This is where fraud collapses.

And where most merchants don’t even realize they have proof.

Behavioral IP History: The Hidden Weapon in Chargebacks

Banks do not look at a single transaction in isolation.

They look at patterns.

Every time a card is used online, it creates a trail:

  • IP ranges

  • Device fingerprints

  • Login locations

  • Purchase times

  • Merchant categories

  • Frequency

  • Velocity

This creates a behavioral map of the cardholder.

So when a chargeback is filed, the bank asks:

“Does this disputed transaction fit the cardholder’s historical pattern?”

If yes → cardholder loses
If no → merchant loses

That’s it.

What “Pattern Match” Actually Means

Let’s say a cardholder normally:

  • Shops from California

  • On an iPhone

  • Using Safari

  • At night

Now the disputed transaction shows:

  • California

  • iPhone

  • Safari

  • Night

That is four layers of match.

Banks consider this a high-confidence authorization, even if the customer says it wasn’t them.

But if the transaction shows:

  • Romania

  • Windows

  • Chrome

  • 3 a.m.

That is four layers of mismatch.

The cardholder wins.

Why One Data Point Is Weak — But Four Are Strong

A fraudster can fake one thing.

They can:

  • Use a U.S. VPN

  • Spoof a browser

  • Buy stolen cards

But they cannot fake:

  • The same phone

  • The same ISP

  • The same time habits

  • The same login behavior

  • The same session cookies

This is why device + IP + time + history is unbeatable.

And why friendly fraud gets exposed.

The #1 Friendly Fraud Pattern Banks See

Here’s the most common one:

A customer buys something.
They use it.
They regret it.
They file fraud instead of requesting a refund.

Banks see:

  • Same device as past orders

  • Same IP range

  • Same login

  • Same address

  • Same email

So the only thing that changed… is the story.

Banks are not stupid.

They know what that means.

How This Looks in a Real Chargeback Investigation

Behind the scenes, when a chargeback hits, the bank system pulls:

  • The IP used in the transaction

  • The IP used on other recent transactions

  • The device used

  • The device used before

  • Whether those match

Then it generates a risk score.

If the score is low, the chargeback is denied.

If the score is high, the cardholder is refunded.

You never see this score.

But you can influence it by submitting the right evidence.

Why Login Data Is the Missing Link

If your customer:

  • Created an account

  • Logged in

  • Clicked

  • Downloaded

  • Accessed content

From the same device and IP as the purchase…

You have intent and authorization.

Fraudsters don’t log in.

They don’t come back.

They don’t download again.

They don’t open support tickets.

Real customers do.

And that behavior destroys their fraud claim.

IP Drift vs.

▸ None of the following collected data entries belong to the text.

(** What the loop knows after the event was looked up. *)
Lemma mutation_replays `{!HostLaws} T m authentication ids now t u e p st uuids rauth :
  apply_mutation m (run_revision t + 1) (live_context now authentication) ids t = Ok u →
  future u T → run_events u = run_events t ++ [e] → mirrors t p → tallies u st →
  ∃ q, apply_mutation (rebase p m) (run_revision t + 1)
         {| ctx_now := event_created_at e; ctx_operator_authentication := rauth;
            ctx_replay_claim := replay_claim_evidence T e st; ctx_is_replay := true |}
         uuids p = Ok q ∧
       mirrors u q ∧ replay_check_result T e q st = Ok tt.
Proof.
  intros Hu Hf He Hm Hta.
  destruct (apply_mutation_event _ _ _ _ _ _ Hu) as (tripped & detail & He').
  assert (e = new_event ids (run_revision t + 1) (event_kind_of m tripped) (mutation_actor m)
                detail now) as Hkind.
  { rewrite He in He'. apply app_inv_head in He'. by injection He'. }
  assert (∀ claim, m = SubmitClaim claim → ∃ c,
    run_claims T !! Nat.pred (rp_claim_index st) = Some c ∧ last (run_claims u) = Some c ∧
    is_claim_event (event_kind e) = true ∧
    ((claim_loop_report_digest c = None ∧ claim_loop_report_version c = None) ∨
     ∃ report, claim_loop_report_digest c =
         Some (governed_loop_report_digest report current_governed_loop_version) ∧
       claim_loop_report_version c = Some current_governed_loop_version)) as Hclaim.
  { intros claim ->. destruct (claim_loop_evidence _ _ _ _ _ _ _ Hu) as (c & Hc & Hev).
    exists c. rewrite Hc, last_snoc, (ta_claims _ _ Hta), Hc, length_app, Nat.add_1_r.
    split_and!; [|done|by rewrite Hkind; destruct tripped|done].
    apply prefix_snoc_lookup. rewrite <-Hc. apply (ext_claims _ _ (fu_history _ _ Hf)). }
  destruct (mirror_mutation m (run_revision t + 1) authentication now ids t u p
    {| ctx_now := event_created_at e; ctx_operator_authentication := rauth;
       ctx_replay_claim := replay_claim_evidence T e st; ctx_is_replay := true |} uuids)
    as (q & Hq & Hmq & Hk); [done..|by rewrite Hkind|done| |].
  { intros claim Hmc c Hc _. destruct (Hclaim claim Hmc) as (c' & Hl & Hlast & Hce & _).
    unfold latest_claim in Hc. simplify_eq. cbn [ctx_replay_claim]. unfold replay_claim_evidence.
    rewrite Hce, Hl. by eexists. }
  exists q. split_and!; [done|done|].
  unfold replay_check_result, bail_if. rewrite He, last_snoc in Hk.
  destruct (last (run_events q)) as [e'|] eqn:Hlq; [|done].
  cbn [fmap option_fmap option_map] in Hk. injection Hk as Hk.
  cbn [ok_or mbind result_bind]. rewrite Hk, bool_decide_eq_false_2 by (intros Hn; by apply Hn).
  cbn [reject_if mbind result_bind].
  destruct (is_claim_event (event_kind e)) eqn:Hce; [|done].
  assert (∃ claim, m = SubmitClaim claim) as [claim Hmc].
  { rewrite Hkind in Hce. destruct m; try done. by eexists. }
  destruct (Hclaim claim Hmc) as (c & Hl & Hlast & _ & Hev). rewrite Hl.
  destruct (mirrors_latest_claim u q c Hmq Hlast) as (d & Hd & Hcd). rewrite Hd.
  cbn [ok_or mbind result_bind]. by apply loop_evidence_replays.
Qed.

Lemma prefix_elem {A} (l k : list A) x : l `prefix_of` k → x ∈ l → x ∈ k.
Proof. intros [s ->] Hx. apply elem_of_app. by left. Qed.

Lemma future_run_ids t u x : future t u → x ∈ run_ids t → x ∈ run_ids u.
Proof.
  intros [_ [] Hs _]. unfold run_ids. rewrite !elem_of_app.
  assert (∀ (A : Type) (f : A → rstring) (l k : list A),
    l `prefix_of` k → x ∈ f <$> l → x ∈ f <$> k) as Hmono
    by (intros A f l k [s ->]; rewrite fmap_app, elem_of_app; by left).
  intros [Hx|[Hx|[Hx|[Hx|[Hx|[Hx|Hx]]]]]];
    [left|right;left|do 2 right;left|do 3 right;left|do 4 right;left|do 5 right;left|do 6 right];
    [by eapply Hmono..|].
  destruct (run_staged_worktree t) as [s|]; [|by inversion Hx].
  destruct (Hs s eq_refl) as (s' & -> & [Hid _]).
  change (x ∈ [staged_id s]) in Hx. change (x ∈ [staged_id s']). by rewrite Hid.
Qed.

Lemma step_tracked `{!HostLaws} T uuids t fps st m authentication ids now t' e :
  recorded t fps → advance_run m authentication ids now t = Ok t' →
  is_Some (parse_from_rfc3339 now) → uuid_shaped (fresh_record ids) → fresh_for t ids →
  future t' T → run_events t' = run_events t ++ [e] → tracks t fps st →
  ∃ st', replay_event T uuids (run_revision t') e st = Ok st' ∧
    tracks t' (<[run_revision t' := fingerprint_mutation (run_project_id t) (run_id t) m]> fps) st'.
Proof.
  intros Hrec Ha Hnow Huuid [Hfr Hfe] Hf He [Hm Hta Hseen Hfp].
  pose proof (recorded_reachable _ _ Hrec) as Hreach.
  pose proof (reachable_revision_nonneg t Hreach) as Hpos.
  apply advance_run_inv in Ha as (u & Hu & Hmax & ->). run_simpl.
  assert (future u T) as Hfu by (etransitivity; [apply stamp_future|exact Hf]).
  destruct (apply_mutation_event _ _ _ _ _ _ Hu) as (tripped & detail & He').
  assert (e = new_event ids (run_revision t + 1) (event_kind_of m tripped) (mutation_actor m)
                detail now) as Hkind.
  { rewrite He in He'. apply app_inv_head in He'. by injection He'. }
  destruct (event_detail_admissible m (run_revision t + 1) authentication ids now t u
    (lit "governed task event detail")) as (e' & He1 & Htext); [by apply reachable_signatures| |done..|].
  { pose proof (rb_verifications _ (reachable_records_bounded t Hreach)).
    unfold MAX_GOVERNED_RECORDS_PER_KIND, u64_max in *. lia. }
  rewrite He, last_snoc in He1. injection He1 as <-.
  set (st1 := rp_set_projection (set_revision (run_revision t + 1 - 1) (rp_projection st))
                (rp_set_seen ({[event_id e]} ∪ rp_seen_ids st) st)).
  assert (replay_check_event (run_revision t + 1) e st = Ok st1) as Hcheck.
  { apply check_event_passes; [by rewrite Hkind|lia|done|by rewrite Hkind|].
    rewrite Hkind. cbn [new_event event_id]. auto. }
  assert (event_id e ∈ run_ids u) as Heid.
  { unfold run_ids. rewrite He, fmap_app, !elem_of_app. left; right. by left. }
  destruct (found_mutation T t u authentication now ids e st1) with (m := m)
    as (rpl & st2 & Hfound & Hrm & Hcan & Hp2 & Hf2 & Hta2 & Hseen2); [done..| | | |done|].
  { unfold st1. cbn [rp_set_projection rp_projection].
    rewrite Z.add_simpl_r. by apply mirrors_own_revision. }
  { by destruct Hta. }
  { intros prefix Hpre. unfold st1. cbn [rp_set_projection rp_set_seen rp_seen_ids].
    rewrite not_elem_of_union, not_elem_of_singleton. rewrite Hkind. cbn [new_event event_id].
    split; [by apply record_id_not_event|]. intros Hx. by eapply Hfr, Hseen. }
  set (st3 := rp_set_fingerprints
    (<[run_revision t + 1 := fingerprint_mutation (run_project_id t) (run_id t) m]> fps) st2).
  assert (mirrors t (rp_projection st1)) as Hm1.
  { unfold st1. cbn [rp_set_projection rp_projection].
    rewrite Z.add_simpl_r. by apply mirrors_own_revision. }
  destruct (mutation_replays T m authentication ids now t u e (rp_projection st1) st3
    (uuids (run_revision t + 1)) (replayed_authentication rpl)) as (q & Hq & Hmq & Hres);
    [done..|by destruct Hta2|].
  assert (event_revision e = run_revision t + 1) as Her by by rewrite Hkind.
  exists (rp_set_projection (set_revision (run_revision t + 1) q) st3). split.
  - unfold replay_event. rewrite Hcheck. cbn [mbind result_bind]. rewrite Hfound.
    cbn [mbind result_bind fst snd]. rewrite Her.
    assert (rp_fingerprints st2 = fps) as Hfps by (by rewrite Hf2).
    assert (bool_decide (is_Some (rp_fingerprints st2 !! (run_revision t + 1))) = false) as ->.
    { apply bool_decide_eq_false_2. rewrite Hfps, (recorded_fingerprints _ _ _ Hrec). lia. }
    unfold bail_if. cbn [reject_if mbind result_bind].
    pose proof (fu_identity _ _ Hfu) as HidT. destruct (apply_mutation_identity _ _ _ _ _ _ Hu) as [Hidu _].
    rewrite (same_project _ _ HidT), (same_project _ _ Hidu), (same_id _ _ HidT), (same_id _ _ Hidu).
    assert (fingerprint_mutation (run_project_id t) (run_id t) (fingerprint_input rpl) =
            fingerprint_mutation (run_project_id t) (run_id t) m) as ->
      by (unfold fingerprint_mutation; by rewrite Hcan).
    rewrite Hfps. fold st3.
    change (rp_projection st3) with (rp_projection st2). rewrite Hrm, Hp2, Hq.
    cbn [with_context map_err mbind result_bind]. by rewrite Hres.
  - split.
    + cbn [rp_set_projection rp_projection]. by apply mirrors_stamp.
    + by destruct Hta2.
    + intros x Hx. cbn [rp_set_projection rp_seen_ids st3 rp_set_fingerprints] in Hx.
      apply (future_run_ids u); [apply stamp_future|].
      destruct (Hseen2 x Hx) as [Hx1|?]; [|done].
      unfold st1 in Hx1. cbn [rp_set_projection rp_set_seen rp_seen_ids] in Hx1.
      apply elem_of_union in Hx1 as [->%elem_of_singleton|Hx1]; [done|].
      eapply future_run_ids; [by eapply apply_mutation_future|auto].
    + done.
Qed.

(** * A whole run *)

Lemma replay_events_snoc T uuids e es : ∀ i st,
  replay_events T uuids i (es ++ [e]) st =
  (st' ← replay_events T uuids i es st ; replay_event T uuids (i + zlen es) e st').
Proof.
  induction es as [|e' es IH]; intros i st; cbn [app replay_events].
  - cbn [mbind result_bind]. change (zlen []) with 0. rewrite Z.add_0_r.
    by destruct (replay_event T uuids i e st).
  - destruct (replay_event T uuids i e' st) as [st1|]; [|done]. cbn [mbind result_bind].
    rewrite IH, zlen_cons. replace (i + 1 + zlen es) with (i + (1 + zlen es)) by lia.
    by replace (1 + zlen es) with (zlen es + 1) by lia.
Qed.

(** The first event, whatever was recorded since. *)
Record registered_by t first : Prop := {
  rg_head : ∃ rest, run_events t = first :: rest;
  rg_revision : event_revision first = 0;
  rg_kind : event_kind first = EventRegistered;
  rg_actor : event_actor first = {| actor_kind := System; actor_id := lit "impulse-daemon" |};
  rg_detail : event_detail first = lit "governed task registered before runtime launch";
  rg_created : event_created_at first = run_created_at t
}.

IP Consistency

People move.

They travel.

They switch networks.

Banks know this.

What they look for is drift pattern.

Example:

  • Home Wi-Fi → Mobile → Hotel Wi-Fi → Home Wi-Fi

That’s normal.

But:

  • Texas → Russia → Texas

That’s fraud.

Your job in a chargeback is to show the drift makes sense.

Why Mobile IPs Are Extremely Powerful

Mobile networks use:

  • Carrier-grade NAT

  • Rotating IPs

  • City-based routing

But banks know which IPs belong to:

  • Verizon

  • AT&T

  • T-Mobile

When they see a mobile IP that matches the cardholder’s phone history, they trust it more than any VPN.

That’s why:

A single mobile IP can beat ten desktop proxies.

The Power of Session Continuity

If your logs show:

  • User visited landing page

  • Clicked CTA

  • Entered email

  • Entered card

  • Completed purchase

All from the same session, same device, same IP…

That is conscious buying behavior.

Fraudsters usually:

  • Paste card

  • Hit buy

  • Leave

They don’t browse.

They don’t read.

They don’t scroll.

Banks know this.

Why Behavioral Metrics Matter

Banks also analyze:

  • Time on site

  • Pages viewed

  • Click patterns

  • Scroll depth

This is why tools like:

  • Google Analytics

  • Stripe Radar

  • Shopify logs

  • Payment processor logs

Are not “marketing tools.”

They are legal evidence.

If a user spent 14 minutes reading your page before buying, that is not fraud.

That is a decision.

What Happens When You Include Behavioral Logs

When you submit:

  • IP

  • Device

  • Login

  • Session

  • Activity timeline

You are no longer saying:

“Trust me.”

You are saying:

“Here is exactly what happened.”

And banks love that.

Why This Works Even When AVS and CVV Are Neutral

Sometimes:

  • AVS is partial

  • CVV is not required

But behavioral data can still win.

If the device and IP match the customer’s history, the bank will still deny the chargeback.

Because fraud doesn’t behave like a returning customer.

The Fatal Mistake: Treating Fraud as a Single Moment

Merchants think fraud happens at checkout.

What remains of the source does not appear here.